**About this exercise**
Beginning with the line below that contains "Fixpoint take_unit (s" and ending with the line that contains "if ascii_dec d", copy every line exactly. Copy nothing else.

**Provided entries**
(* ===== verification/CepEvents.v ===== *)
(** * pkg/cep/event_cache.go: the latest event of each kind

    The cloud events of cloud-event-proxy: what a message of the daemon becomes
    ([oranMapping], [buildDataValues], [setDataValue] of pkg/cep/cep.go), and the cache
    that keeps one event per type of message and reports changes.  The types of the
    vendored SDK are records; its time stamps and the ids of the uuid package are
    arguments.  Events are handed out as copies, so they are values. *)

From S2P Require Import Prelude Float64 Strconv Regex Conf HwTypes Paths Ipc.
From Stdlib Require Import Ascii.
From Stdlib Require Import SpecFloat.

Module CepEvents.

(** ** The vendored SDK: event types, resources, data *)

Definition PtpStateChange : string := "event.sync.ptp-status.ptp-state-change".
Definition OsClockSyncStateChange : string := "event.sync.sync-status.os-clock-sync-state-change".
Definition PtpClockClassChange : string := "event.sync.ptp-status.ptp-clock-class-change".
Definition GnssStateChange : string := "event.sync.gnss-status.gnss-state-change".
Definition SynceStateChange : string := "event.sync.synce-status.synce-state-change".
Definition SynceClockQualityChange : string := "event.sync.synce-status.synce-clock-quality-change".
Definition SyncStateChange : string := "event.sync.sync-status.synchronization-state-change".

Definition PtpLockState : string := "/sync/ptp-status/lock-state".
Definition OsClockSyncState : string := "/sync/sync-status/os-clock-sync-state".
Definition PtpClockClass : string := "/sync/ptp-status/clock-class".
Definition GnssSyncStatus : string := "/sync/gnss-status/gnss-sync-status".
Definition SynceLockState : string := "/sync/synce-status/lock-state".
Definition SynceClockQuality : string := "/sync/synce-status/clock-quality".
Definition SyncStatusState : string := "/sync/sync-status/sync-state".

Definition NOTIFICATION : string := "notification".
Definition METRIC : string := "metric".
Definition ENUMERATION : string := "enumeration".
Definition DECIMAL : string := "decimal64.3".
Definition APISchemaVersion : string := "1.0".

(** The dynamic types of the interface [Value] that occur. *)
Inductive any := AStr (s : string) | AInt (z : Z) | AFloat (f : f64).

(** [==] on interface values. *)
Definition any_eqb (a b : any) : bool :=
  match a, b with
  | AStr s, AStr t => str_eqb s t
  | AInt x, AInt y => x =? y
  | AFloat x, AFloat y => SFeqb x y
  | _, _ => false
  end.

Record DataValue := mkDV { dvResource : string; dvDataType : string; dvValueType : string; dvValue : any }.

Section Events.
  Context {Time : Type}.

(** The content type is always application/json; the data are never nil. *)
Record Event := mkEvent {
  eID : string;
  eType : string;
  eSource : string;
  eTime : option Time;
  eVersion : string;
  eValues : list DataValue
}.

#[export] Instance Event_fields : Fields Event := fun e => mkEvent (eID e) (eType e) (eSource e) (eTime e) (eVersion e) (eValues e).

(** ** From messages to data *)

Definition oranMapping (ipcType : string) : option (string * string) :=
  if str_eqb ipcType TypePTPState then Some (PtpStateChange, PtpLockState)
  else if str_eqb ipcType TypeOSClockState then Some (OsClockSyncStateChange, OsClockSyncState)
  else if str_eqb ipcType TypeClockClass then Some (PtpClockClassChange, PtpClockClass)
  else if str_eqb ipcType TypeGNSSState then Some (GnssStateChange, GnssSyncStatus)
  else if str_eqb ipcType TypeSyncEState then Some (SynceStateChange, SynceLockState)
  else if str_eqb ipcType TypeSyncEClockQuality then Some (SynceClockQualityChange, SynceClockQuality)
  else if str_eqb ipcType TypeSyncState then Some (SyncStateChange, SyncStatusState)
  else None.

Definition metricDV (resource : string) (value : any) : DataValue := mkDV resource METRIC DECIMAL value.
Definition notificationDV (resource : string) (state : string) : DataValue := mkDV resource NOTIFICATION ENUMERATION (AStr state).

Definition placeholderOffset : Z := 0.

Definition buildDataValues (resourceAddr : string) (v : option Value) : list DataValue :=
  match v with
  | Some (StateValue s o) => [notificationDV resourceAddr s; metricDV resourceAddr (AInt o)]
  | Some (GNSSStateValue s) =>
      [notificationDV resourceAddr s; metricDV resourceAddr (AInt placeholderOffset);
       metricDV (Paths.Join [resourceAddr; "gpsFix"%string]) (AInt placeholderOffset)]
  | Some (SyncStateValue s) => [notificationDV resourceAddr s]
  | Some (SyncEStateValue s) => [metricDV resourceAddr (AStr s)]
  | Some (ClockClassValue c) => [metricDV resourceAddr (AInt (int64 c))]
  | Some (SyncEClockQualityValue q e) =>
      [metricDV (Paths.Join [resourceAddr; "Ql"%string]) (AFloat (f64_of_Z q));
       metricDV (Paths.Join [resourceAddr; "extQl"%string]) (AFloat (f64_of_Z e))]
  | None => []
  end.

--

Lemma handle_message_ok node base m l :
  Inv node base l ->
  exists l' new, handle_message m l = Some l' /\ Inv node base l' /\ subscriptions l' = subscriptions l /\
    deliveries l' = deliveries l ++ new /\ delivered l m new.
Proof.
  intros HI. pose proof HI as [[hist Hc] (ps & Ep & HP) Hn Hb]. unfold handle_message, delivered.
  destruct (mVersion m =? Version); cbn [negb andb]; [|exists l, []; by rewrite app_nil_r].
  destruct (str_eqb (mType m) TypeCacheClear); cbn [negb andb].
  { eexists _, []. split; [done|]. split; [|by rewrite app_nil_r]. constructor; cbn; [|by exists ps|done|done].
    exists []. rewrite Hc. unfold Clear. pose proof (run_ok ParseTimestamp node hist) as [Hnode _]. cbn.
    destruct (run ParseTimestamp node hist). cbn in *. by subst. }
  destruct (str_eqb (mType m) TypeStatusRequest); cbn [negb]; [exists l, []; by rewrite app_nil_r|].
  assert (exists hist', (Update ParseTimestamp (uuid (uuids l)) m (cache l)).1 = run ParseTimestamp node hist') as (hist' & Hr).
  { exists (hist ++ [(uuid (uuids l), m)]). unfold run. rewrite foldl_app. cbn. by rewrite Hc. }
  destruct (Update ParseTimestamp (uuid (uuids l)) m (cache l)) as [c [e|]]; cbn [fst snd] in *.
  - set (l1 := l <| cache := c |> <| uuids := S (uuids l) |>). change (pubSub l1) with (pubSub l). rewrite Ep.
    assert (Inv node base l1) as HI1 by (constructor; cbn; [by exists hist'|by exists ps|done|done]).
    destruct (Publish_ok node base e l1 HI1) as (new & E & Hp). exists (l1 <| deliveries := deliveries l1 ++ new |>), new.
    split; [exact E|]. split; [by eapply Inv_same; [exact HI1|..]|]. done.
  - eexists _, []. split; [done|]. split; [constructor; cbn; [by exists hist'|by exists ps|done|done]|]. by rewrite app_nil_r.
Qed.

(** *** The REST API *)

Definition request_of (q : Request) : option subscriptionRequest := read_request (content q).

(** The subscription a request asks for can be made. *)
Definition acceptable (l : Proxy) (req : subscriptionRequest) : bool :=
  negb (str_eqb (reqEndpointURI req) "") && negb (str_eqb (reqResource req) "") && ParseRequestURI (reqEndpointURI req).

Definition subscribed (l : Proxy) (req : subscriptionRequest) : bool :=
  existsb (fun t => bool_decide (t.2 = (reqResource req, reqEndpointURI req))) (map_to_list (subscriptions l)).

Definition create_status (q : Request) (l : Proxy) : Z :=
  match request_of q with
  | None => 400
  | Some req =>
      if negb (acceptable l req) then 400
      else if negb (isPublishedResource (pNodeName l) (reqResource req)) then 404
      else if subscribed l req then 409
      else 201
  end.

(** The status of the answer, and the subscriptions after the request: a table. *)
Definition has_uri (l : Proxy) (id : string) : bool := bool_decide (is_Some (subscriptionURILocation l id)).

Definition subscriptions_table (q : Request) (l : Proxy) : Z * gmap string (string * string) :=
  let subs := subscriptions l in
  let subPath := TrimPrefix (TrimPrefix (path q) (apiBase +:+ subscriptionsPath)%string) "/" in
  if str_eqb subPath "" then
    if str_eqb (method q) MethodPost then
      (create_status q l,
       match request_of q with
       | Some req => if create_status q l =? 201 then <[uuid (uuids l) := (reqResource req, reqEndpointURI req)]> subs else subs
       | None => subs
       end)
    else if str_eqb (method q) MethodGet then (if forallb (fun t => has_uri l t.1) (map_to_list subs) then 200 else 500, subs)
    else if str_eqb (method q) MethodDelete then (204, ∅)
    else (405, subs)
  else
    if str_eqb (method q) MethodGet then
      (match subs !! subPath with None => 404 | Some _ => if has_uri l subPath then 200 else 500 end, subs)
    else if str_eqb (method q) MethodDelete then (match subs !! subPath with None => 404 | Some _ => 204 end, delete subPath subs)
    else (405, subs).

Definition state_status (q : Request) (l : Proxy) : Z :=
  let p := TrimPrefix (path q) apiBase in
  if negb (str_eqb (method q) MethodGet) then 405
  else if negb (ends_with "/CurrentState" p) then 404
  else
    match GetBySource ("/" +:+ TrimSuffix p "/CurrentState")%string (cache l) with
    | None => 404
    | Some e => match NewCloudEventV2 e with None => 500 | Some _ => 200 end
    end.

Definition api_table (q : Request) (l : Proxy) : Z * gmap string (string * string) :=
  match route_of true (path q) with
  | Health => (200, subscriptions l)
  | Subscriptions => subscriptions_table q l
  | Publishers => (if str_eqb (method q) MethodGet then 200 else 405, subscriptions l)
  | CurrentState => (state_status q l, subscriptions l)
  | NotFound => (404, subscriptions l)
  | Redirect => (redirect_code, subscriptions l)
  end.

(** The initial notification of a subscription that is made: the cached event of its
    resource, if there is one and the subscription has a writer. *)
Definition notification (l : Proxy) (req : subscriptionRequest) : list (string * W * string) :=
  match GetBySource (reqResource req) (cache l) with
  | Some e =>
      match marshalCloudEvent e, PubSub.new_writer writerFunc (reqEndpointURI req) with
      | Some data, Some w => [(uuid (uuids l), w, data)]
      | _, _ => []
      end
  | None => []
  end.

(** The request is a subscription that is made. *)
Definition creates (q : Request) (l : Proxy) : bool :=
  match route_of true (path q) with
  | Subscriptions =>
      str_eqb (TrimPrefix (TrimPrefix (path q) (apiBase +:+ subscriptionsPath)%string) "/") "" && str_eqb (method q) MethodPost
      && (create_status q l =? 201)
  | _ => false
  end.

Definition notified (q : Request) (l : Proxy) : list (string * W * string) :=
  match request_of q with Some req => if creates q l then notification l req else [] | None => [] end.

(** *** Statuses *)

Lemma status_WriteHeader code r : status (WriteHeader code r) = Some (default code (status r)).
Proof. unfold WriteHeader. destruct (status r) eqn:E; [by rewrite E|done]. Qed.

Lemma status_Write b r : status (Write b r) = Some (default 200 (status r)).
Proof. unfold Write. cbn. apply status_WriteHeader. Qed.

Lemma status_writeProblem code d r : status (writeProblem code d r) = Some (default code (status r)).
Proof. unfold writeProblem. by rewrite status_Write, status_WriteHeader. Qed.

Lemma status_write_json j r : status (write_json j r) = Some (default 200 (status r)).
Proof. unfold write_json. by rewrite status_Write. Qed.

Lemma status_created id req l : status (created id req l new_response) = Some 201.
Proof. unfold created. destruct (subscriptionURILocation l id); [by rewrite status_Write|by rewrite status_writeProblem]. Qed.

...

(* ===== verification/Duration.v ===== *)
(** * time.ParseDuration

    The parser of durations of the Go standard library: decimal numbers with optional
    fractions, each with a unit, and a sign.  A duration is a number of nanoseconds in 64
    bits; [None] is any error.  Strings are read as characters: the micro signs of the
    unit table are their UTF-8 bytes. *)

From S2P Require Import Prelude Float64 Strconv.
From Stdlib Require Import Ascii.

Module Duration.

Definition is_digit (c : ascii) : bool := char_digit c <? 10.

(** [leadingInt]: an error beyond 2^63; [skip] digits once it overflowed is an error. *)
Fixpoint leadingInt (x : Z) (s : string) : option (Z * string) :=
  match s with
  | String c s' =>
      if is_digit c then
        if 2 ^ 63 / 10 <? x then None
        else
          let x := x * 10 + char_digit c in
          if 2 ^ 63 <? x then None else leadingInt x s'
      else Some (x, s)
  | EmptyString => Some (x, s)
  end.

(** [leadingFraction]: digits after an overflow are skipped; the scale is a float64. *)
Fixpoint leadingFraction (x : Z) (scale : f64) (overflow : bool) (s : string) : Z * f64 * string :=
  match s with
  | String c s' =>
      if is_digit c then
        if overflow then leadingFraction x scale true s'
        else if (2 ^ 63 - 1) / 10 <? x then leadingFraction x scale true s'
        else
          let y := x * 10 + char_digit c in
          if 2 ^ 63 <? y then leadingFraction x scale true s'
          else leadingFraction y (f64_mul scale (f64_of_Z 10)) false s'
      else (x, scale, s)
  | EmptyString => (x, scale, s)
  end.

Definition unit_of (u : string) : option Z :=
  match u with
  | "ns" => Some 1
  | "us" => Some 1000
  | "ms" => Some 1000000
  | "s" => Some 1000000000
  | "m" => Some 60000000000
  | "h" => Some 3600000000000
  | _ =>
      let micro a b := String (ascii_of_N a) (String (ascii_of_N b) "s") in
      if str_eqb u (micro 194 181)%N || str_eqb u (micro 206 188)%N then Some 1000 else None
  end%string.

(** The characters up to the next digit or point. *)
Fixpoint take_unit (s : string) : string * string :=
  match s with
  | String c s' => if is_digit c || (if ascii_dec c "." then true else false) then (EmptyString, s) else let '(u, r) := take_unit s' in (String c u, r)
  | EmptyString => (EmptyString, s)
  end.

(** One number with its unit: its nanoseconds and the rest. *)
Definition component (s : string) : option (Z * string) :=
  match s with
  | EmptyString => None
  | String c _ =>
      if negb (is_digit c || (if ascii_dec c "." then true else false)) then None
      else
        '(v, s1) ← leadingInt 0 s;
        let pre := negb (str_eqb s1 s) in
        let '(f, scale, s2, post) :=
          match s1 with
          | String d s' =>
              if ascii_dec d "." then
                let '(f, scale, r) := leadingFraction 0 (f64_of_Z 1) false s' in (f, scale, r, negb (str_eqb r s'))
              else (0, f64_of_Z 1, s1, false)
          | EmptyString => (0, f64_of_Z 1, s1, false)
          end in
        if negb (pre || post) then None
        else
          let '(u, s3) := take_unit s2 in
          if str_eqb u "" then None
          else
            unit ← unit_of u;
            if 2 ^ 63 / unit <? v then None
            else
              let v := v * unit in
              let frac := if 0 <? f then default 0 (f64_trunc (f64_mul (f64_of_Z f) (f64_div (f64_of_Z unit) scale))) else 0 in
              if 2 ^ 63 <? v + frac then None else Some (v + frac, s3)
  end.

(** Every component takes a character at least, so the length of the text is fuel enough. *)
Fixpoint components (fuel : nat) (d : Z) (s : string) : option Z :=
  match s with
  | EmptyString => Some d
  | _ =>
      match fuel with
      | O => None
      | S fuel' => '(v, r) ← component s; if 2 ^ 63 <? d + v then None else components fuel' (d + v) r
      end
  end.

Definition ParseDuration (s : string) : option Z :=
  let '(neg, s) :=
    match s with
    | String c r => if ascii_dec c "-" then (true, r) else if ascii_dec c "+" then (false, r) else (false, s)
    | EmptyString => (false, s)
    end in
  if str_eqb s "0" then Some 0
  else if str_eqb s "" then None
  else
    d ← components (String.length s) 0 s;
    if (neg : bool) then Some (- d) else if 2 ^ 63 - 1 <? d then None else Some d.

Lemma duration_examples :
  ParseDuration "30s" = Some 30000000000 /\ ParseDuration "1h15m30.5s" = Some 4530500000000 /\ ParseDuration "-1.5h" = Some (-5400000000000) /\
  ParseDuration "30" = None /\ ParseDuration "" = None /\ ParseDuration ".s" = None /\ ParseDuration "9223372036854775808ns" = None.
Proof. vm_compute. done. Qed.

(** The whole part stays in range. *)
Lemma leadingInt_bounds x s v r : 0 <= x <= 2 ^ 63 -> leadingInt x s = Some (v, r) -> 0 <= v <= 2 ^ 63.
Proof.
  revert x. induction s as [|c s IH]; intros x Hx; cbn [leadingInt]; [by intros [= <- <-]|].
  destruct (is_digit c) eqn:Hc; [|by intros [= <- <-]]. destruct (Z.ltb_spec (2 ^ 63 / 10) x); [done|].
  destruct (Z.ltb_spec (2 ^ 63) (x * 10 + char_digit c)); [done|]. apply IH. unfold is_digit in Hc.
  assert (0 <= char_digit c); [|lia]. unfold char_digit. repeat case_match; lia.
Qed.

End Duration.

**Answer box**
Fixpoint take_unit (s : string) : string * string :=
  match s with
  | String c s' => if is_digit c || (if ascii_dec c "." then true else false) then (EmptyString, s) else let '(u, r) := take_unit s' in (String c u, r)
  | EmptyString => (EmptyString, s)
  end.

(** One number with its unit: its nanoseconds and the rest. *)
Definition component (s : string) : option (Z * string) :=
  match s with
  | EmptyString => None
  | String c _ =>
      if negb (is_digit c || (if ascii_dec c "." then true else false)) then None
      else
        '(v, s1) ← leadingInt 0 s;
        let pre := negb (str_eqb s1 s) in
        let '(f, scale, s2, post) :=
          match s1 with
          | String d s' =>
              if ascii_dec d "." then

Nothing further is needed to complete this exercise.